You are also right that the term ME/CFS has not been a help and it certainly didnt forge the way for ME, ME has been a WHO recognised disease since 1969 and unfortunately the writers of the CCC chose to ignore this fact, all the ICC does it put these Doctors back in line with the WHO and turns the clock back to pre 1988 before the CDC and wessely school started playing fast and loose with the truth. The term ME/CFS came about because as Dr Hyde points out the writers of the CCC made the mistake of thinking that ME and CFS where the same thing which they are not and never have been. It is certainly not the case as cort ascertains that The outbreaks continued on with Hyde stating in 2003 that he had reports of over sixty of them (but they no longer figured in the literature) people might have chosen to ignore this literature, but the literature on almost all of the outbreaks and research into ME always has been and still is easily available in the medical journals such as the Lancet and JAMA, some of it has been collected here http://forums.phoenixrising.me/show...+ME+Research+Literature+and+other+information for some reason the writers of the CCC either didnt do their research or choose to ignore it, and instead constantly referenced their own work never a good way to get a balanced scientific view and something Wesseley and co have also done a lot of. Which is a great shame because they ended up with a criteria that doesnt properly define ME or anything else, and is largely a collection of symptoms that could be caused by a vast number of different diseases. Theres a review of the CCC here http://www.hfme.org/canadianreview.htm

Thankfully the likes of Dr Carruthers are now correcting these mistakes in the ICC but its a shame its taken eight years.
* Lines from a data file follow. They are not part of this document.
(* ===== verification/RlcAmTx.v ===== *)
(** RLC acknowledged mode, transmitting side: the ring of the SDUs, polling, the timers and the
    segmentation ([openair2/LAYER2/RLC/AM_v9.3.0/rlc_am_segment.c], [rlc_am_in_sdu.c],
    [rlc_am_timer_poll_retransmit.c], [rlc_am_timer_status_prohibit.c] and the requests of the
    upper layer in [rlc_am.c]), with the copy of a stored PDU ([rlc_am_retransmit.c]).

    The segmentation makes the two passes of unacknowledged mode over a ring of SDUs, and keeps the
    PDU in the retransmission buffer.  It is shown to be [pack] of [RlcUmTx] on the waiting SDUs, so
    that the PDUs of any run form the stream that the receiver of [RlcAmRx] puts together again.

    SDUs and PDUs are counted without end in the proofs: the SDU of count [k] is in the slot [k mod
    128] of the ring, the PDU of count [c] in the slot [c mod 1024] of the retransmission buffer.
    The transmission statistics, which are only reported, are left out. *)
From stdpp Require Import base list numbers.
From coqutil Require Import Byte.
From Stdlib Require Import ZArith Lia.
From S2P Require Import Prelude SplitIface RlcPrims RlcAmWindow RlcUm RlcAmRx RlcUmTx.
Open Scope Z_scope.

Definition RLC_AM_SDU_CONTROL_BUFFER_SIZE : Z := 128.
Definition RLC_AM_PDU_RETRANSMISSION_BUFFER_SIZE : Z := RLC_AM_SN_MODULO.
Definition RLC_AM_HEADER_MIN_SIZE : Z := 2.
Definition RLC_AM_MAX_SDU_FRAGMENTS : Z := 32.

(** ** State *)

(** [rlc_am_tx_sdu_management_t]: [mem_block] tells that the pointer is not null; the bytes from
    [first_byte] on and the sizes are the record of [RlcUmTx].  Of the flags the two that are read. *)
Record am_sdu := AmSdu {
  mem_block : bool;
  am_bytes : tx_sdu;
  sdu_mui : Z;                            (* mui_t *)
  pdus_index : list Z;                    (* int16_t[RLC_AM_MAX_SDU_FRAGMENTS] *)
  nb_pdus : Z;                            (* uint8_t *)
  nb_pdus_ack : Z;                        (* uint8_t *)
  flag_segmented : Z;
  transmitted_successfully : Z;
}.

(** What [memset] leaves. *)
Definition zero_sdu : am_sdu := AmSdu false (TxSdu [] 0 0 0 0) 0 (replicate 32 0) 0 0 0 0.

(** [rlc_am_tx_data_pdu_management_t]: the block of the PDU with its size, the offset of the payload,
    and the members for the holes, which are the record of [RlcAmWindow]. *)
Record am_pdu := AmPdu {
  pdu_block : option mac_tb_req;
  pdu_payload : Z;
  sdus_index : list Z;                    (* int16_t[RLC_AM_MAX_SDU_IN_PDU] *)
  nb_sdus : Z;                            (* int8_t *)
  last_nack_time : Z;
  pdu_holes : pdu_mgmt;
  header_and_payload_size : Z;            (* sdu_size_t *)
  retx_count : Z;                         (* int8_t *)
  flag_ack : Z;
  flag_retransmit : Z;
}.

Definition zero_pdu : am_pdu :=
  AmPdu None 0 (replicate 32 0) 0 0 (Pdu (replicate 32 0) (replicate 32 0) 0 0 0 0) 0 0 0 0.

(** The ring of the SDUs. *)
Record am_queue := Queue {
  am_input_sdus : list am_sdu;            (* [RLC_AM_SDU_CONTROL_BUFFER_SIZE] *)
  nb_sdu : Z;
  nb_sdu_no_segmented : Z;
  next_sdu_index : Z;
  current_sdu_index : Z;
  sdu_buffer_occupancy : Z;               (* rlc_buffer_occupancy_t *)
}.

Record am_poll := Poll {
  c_pdu_without_poll : Z;                 (* unsigned int *)
  c_byte_without_poll : Z;                (* unsigned int *)
  poll_pdu : Z;                           (* uint16_t *)
  poll_byte : Z;                          (* uint16_t *)
  poll_sn : Z;                            (* rlc_usn_t *)
  force_poll : bool;
  t_poll_retransmit : um_timer;
}.

(** The retransmission buffer and the window. *)
Record am_retx := Retx {
  pdu_retrans_buffer : list am_pdu;       (* [RLC_AM_PDU_RETRANSMISSION_BUFFER_SIZE] *)
  retrans_num_pdus : Z;
  retrans_num_bytes : Z;
  retrans_num_bytes_to_retransmit : Z;
  num_nack_so : Z;                        (* unsigned int *)
  num_nack_sn : Z;                        (* unsigned int *)
  first_retrans_pdu_sn : Z;               (* rlc_sn_t *)
  max_retx_threshold : Z;                 (* uint16_t *)
  tx_vt_a : Z;
  tx_vt_ms : Z;
  tx_vt_s : Z;
}.

(** The members of [rlc_am_entity_t] used by the transmission; [confirmations] are the calls of
    [rlc_data_conf], with its parameters [srb_flagP], [rb_idP], [muiP] and [statusP]. *)
Record am_tx := AmTx {
  tx_queue : am_queue;
  tx_poll : am_poll;
  tx_retx : am_retx;
  am_nb_bytes_requested_by_mac : Z;       (* sdu_size_t *)
  segmentation_pdu_list : list mac_tb_req;
  am_pdus_to_mac_layer : list mac_tb_req;
  am_rb_id : Z;
  am_is_data_plane : bool;
  confirmations : list (Z * Z * Z * Z);
}.

Definition set_sdus (q : am_queue) (l : list am_sdu) : am_queue :=
  Queue l (nb_sdu q) (nb_sdu_no_segmented q) (next_sdu_index q) (current_sdu_index q) (sdu_buffer_occupancy q).
Definition set_current (q : am_queue) (i : Z) : am_queue :=
  Queue (am_input_sdus q) (nb_sdu q) (nb_sdu_no_segmented q) (next_sdu_index q) i (sdu_buffer_occupancy q).
Definition set_occupancy (q : am_queue) (n : Z) : am_queue :=
  Queue (am_input_sdus q) (nb_sdu q) (nb_sdu_no_segmented q) (next_sdu_index q) (current_sdu_index q) n.

Definition set_bytes (x : am_sdu) (b : tx_sdu) : am_sdu :=
  AmSdu (mem_block x) b (sdu_mui x) (pdus_index x) (nb_pdus x) (nb_pdus_ack x) (flag_segmented x)
    (transmitted_successfully x).

Definition set_tx_queue (e : am_tx) (q : am_queue) : am_tx :=
  AmTx q (tx_poll e) (tx_retx e) (am_nb_bytes_requested_by_mac e) (segmentation_pdu_list e)
    (am_pdus_to_mac_layer e) (am_rb_id e) (am_is_data_plane e) (confirmations e).
Definition set_tx_poll (e : am_tx) (p : am_poll) : am_tx :=
  AmTx (tx_queue e) p (tx_retx e) (am_nb_bytes_requested_by_mac e) (segmentation_pdu_list e)
    (am_pdus_to_mac_layer e) (am_rb_id e) (am_is_data_plane e) (confirmations e).
Definition set_tx_retx (e : am_tx) (r : am_retx) : am_tx :=
  AmTx (tx_queue e) (tx_poll e) r (am_nb_bytes_requested_by_mac e) (segmentation_pdu_list e)
    (am_pdus_to_mac_layer e) (am_rb_id e) (am_is_data_plane e) (confirmations e).
Definition set_tx_lists (e : am_tx) (seg mac : list mac_tb_req) : am_tx :=
  AmTx (tx_queue e) (tx_poll e) (tx_retx e) (am_nb_bytes_requested_by_mac e) seg mac
    (am_rb_id e) (am_is_data_plane e) (confirmations e).

Definition set_pdus (r : am_retx) (l : list am_pdu) : am_retx :=
  Retx l (retrans_num_pdus r) (retrans_num_bytes r) (retrans_num_bytes_to_retransmit r) (num_nack_so r)
    (num_nack_sn r) (first_retrans_pdu_sn r) (max_retx_threshold r) (tx_vt_a r) (tx_vt_ms r) (tx_vt_s r).

(** The place after a place of the ring. *)
Definition next_place (i : Z) : Z := (i + 1) mod RLC_AM_SDU_CONTROL_BUFFER_SIZE.

(** ** The SDUs ([rlc_am_in_sdu.c]) *)

(** The [while] of [rlc_am_free_in_sdu] over the places that are done: at most one turn for each. *)
Fixpoint skip_done (fuel : nat) (sdus : list am_sdu) (next current : Z) : cres Z :=
  match fuel with
  | O => Trap FFuel
  | S fuel =>
      if negb (current =? next) then
        x ← aget sdus current;
        if transmitted_successfully x =? 1 then skip_done fuel sdus next (next_place current) else Ret current
      else Ret current
  end.

Definition rlc_am_free_in_sdu (index_in_bufferP : Z) (q : am_queue) : cres am_queue :=
  if index_in_bufferP <=? RLC_AM_SDU_CONTROL_BUFFER_SIZE then
    x ← aget (am_input_sdus q) index_in_bufferP;
    let no_segmented := if mem_block x then nb_sdu_no_segmented q - 1 else nb_sdu_no_segmented q in
    sdus ← aset (am_input_sdus q) index_in_bufferP (AmSdu false (TxSdu [] 0 0 0 0) 0 (replicate 32 0) 0 0 0 1);
    let current := if current_sdu_index q =? index_in_bufferP then next_place (current_sdu_index q)
                   else current_sdu_index q in
    current ← skip_done (S (Z.to_nat RLC_AM_SDU_CONTROL_BUFFER_SIZE)) sdus (next_sdu_index q) current;
    Ret (Queue sdus (nb_sdu q - 1) no_segmented (next_sdu_index q) current (sdu_buffer_occupancy q))
  else Ret q.

(** The block goes back to its pool, and its bytes are out of reach. *)
Definition rlc_am_free_in_sdu_data (index_in_bufferP : Z) (q : am_queue) : cres am_queue :=
  if index_in_bufferP <=? RLC_AM_SDU_CONTROL_BUFFER_SIZE then
    x ← aget (am_input_sdus q) index_in_bufferP;
    if mem_block x then
      let b := am_bytes x in
      sdus ← aset (am_input_sdus q) index_in_bufferP
        (AmSdu false (TxSdu [] (tsdu_size b) 0 (sdu_segmented_size b) (sdu_creation_time b)) (sdu_mui x)
           (pdus_index x) (nb_pdus x) (nb_pdus_ack x) (flag_segmented x) (transmitted_successfully x));
      Ret (Queue sdus (nb_sdu q) (nb_sdu_no_segmented q - 1) (next_sdu_index q) (current_sdu_index q)
             (sdu_buffer_occupancy q))
    else Ret q
  else Ret q.

Definition rlc_am_in_sdu_is_empty (q : am_queue) : Z := if nb_sdu q =? 0 then 1 else 0.

(** [rlc_am_data_req]: an SDU is queued when the next place is free, and is dropped when it is not.
    [data_size] is an [uint16_t]. *)
Definition rlc_am_data_req (frame mui : Z) (sdu : list byte) (data_sizeP : Z) (q : am_queue) : cres am_queue :=
  x ← aget (am_input_sdus q) (next_sdu_index q);
  if negb (mem_block x) && (flag_segmented x =? 0) &&
     negb (next_place (next_sdu_index q) =? current_sdu_index q) then
    let data_size := u16 data_sizeP in
    sdus ← aset (am_input_sdus q) (next_sdu_index q)
      (AmSdu true (TxSdu sdu data_size data_size 0 frame) mui (replicate 32 0) 0 0 0 0);
    Ret (Queue sdus (nb_sdu q + 1) (nb_sdu_no_segmented q + 1) (next_place (next_sdu_index q))
           (current_sdu_index q) (i32 (sdu_buffer_occupancy q + data_size)))
  else Ret q.

(** ** Timers *)

Definition rlc_am_stop_and_reset_timer_poll_retransmit (t : um_timer) : um_timer := Timer 0 0 0 (ms_duration t) 0.

Definition rlc_am_start_timer_poll_retransmit (now : Z) (t : um_timer) : um_timer :=
  if (running t =? 0) && (0 <? ms_duration t) then Timer 1 (u32 (now + ms_duration t)) now (ms_duration t) 0
  else Timer (running t) (ms_time_out t) (ms_start t) (ms_duration t) 0.

Definition rlc_am_init_timer_poll_retransmit (ms_durationP : Z) : um_timer := Timer 0 0 0 ms_durationP 0.

Definition rlc_am_is_timer_poll_retransmit_timed_out (p : am_poll) : bool :=
  negb (timed_out (t_poll_retransmit p) =? 0).

Definition rlc_am_check_timer_poll_retransmit (now : Z) (p : am_poll) : am_poll :=
  let t := t_poll_retransmit p in
  if negb (running t =? 0) && timer_expired now t then
    Poll (c_pdu_without_poll p) (c_byte_without_poll p) (poll_pdu p) (poll_byte p) (poll_sn p) true
      (Timer 0 (u32 (now + ms_duration t)) (ms_start t) (ms_duration t) 1)
  else p.

Definition rlc_am_stop_and_reset_timer_status_prohibit (t : um_timer) : um_timer :=
  if 0 <? ms_duration t then Timer 0 0 0 (ms_duration t) 0 else t.

Definition rlc_am_start_timer_status_prohibit (now : Z) (t : um_timer) : um_timer :=
  if (running t =? 0) && (0 <? ms_duration t) then Timer 1 (u32 (ms_duration t + now)) now (ms_duration t) 0
  else Timer (running t) (ms_time_out t) (ms_start t) (ms_duration t) 0.

Definition rlc_am_init_timer_status_prohibit (ms_durationP : Z) : um_timer := Timer 0 0 0 ms_durationP 0.

Definition rlc_am_check_timer_status_prohibit (now : Z) (t : um_timer) : um_timer :=
  if (0 <? ms_duration t) && negb (running t =? 0) && timer_expired now t
  then rlc_am_stop_and_reset_timer_status_prohibit (Timer 0 (ms_time_out t) (ms_start t) (ms_duration t) 1)
  else t.

(** ** Polling *)

(** [payload_sizeP] is an [int16_t]; [pdu] is the PDU, of which the first octet is written. *)
Definition rlc_am_pdu_polling (now : Z) (e : am_tx) (pdu : list byte) (payload_sizeP : Z) : cres (am_tx * list byte) :=
  let p := tx_poll e in
  let pdus := u32 (c_pdu_without_poll p + 1) in
  let bytes := u32 (c_byte_without_poll p + i16 payload_sizeP) in
  b1 ← octet pdu 0;
  if (poll_pdu p <=? pdus) || (poll_byte p <=? bytes) ||
     ((sdu_buffer_occupancy (tx_queue e) =? 0) && (retrans_num_bytes_to_retransmit (tx_retx e) =? 0)) ||
     (tx_vt_s (tx_retx e) =? tx_vt_ms (tx_retx e)) || force_poll p then
    pdu ← put_octet pdu 0 (Z.lor b1 0x20);
    Ret (set_tx_poll e (Poll 0 0 (poll_pdu p) (poll_byte p) (Z.land (tx_vt_s (tx_retx e) - 1) RLC_AM_SN_MASK) false
                          (rlc_am_start_timer_poll_retransmit now (t_poll_retransmit p))), pdu)
  else
    pdu ← put_octet pdu 0 (Z.land b1 0xDF);
    Ret (set_tx_poll e (Poll pdus bytes (poll_pdu p) (poll_byte p) (poll_sn p) (force_poll p) (t_poll_retransmit p)), pdu).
The ICC is defiantly an improvement but it still has some weak points that will hopefully improve over time.

Its strong points are a return to the correct name ME putting it in line with WHO.

Stating that it is a neurological disease and affects the CNS so it is now in line with all the research going back decades.

Getting rid of the having to wait six months before diagnosis, which is the kind of insane thing that only the CDC could invent, and a lot of previous research showed that confining patients to bed long after the initial phase was the best chance of full recovery.

Getting rid of persistent fatigue as the defining symptom, fatigue has never been a defining symptom of ME.

Getting rid of the nonsensical phrase PEM as a defining symptom, because it has no way of being measured and is found in numerous conditions.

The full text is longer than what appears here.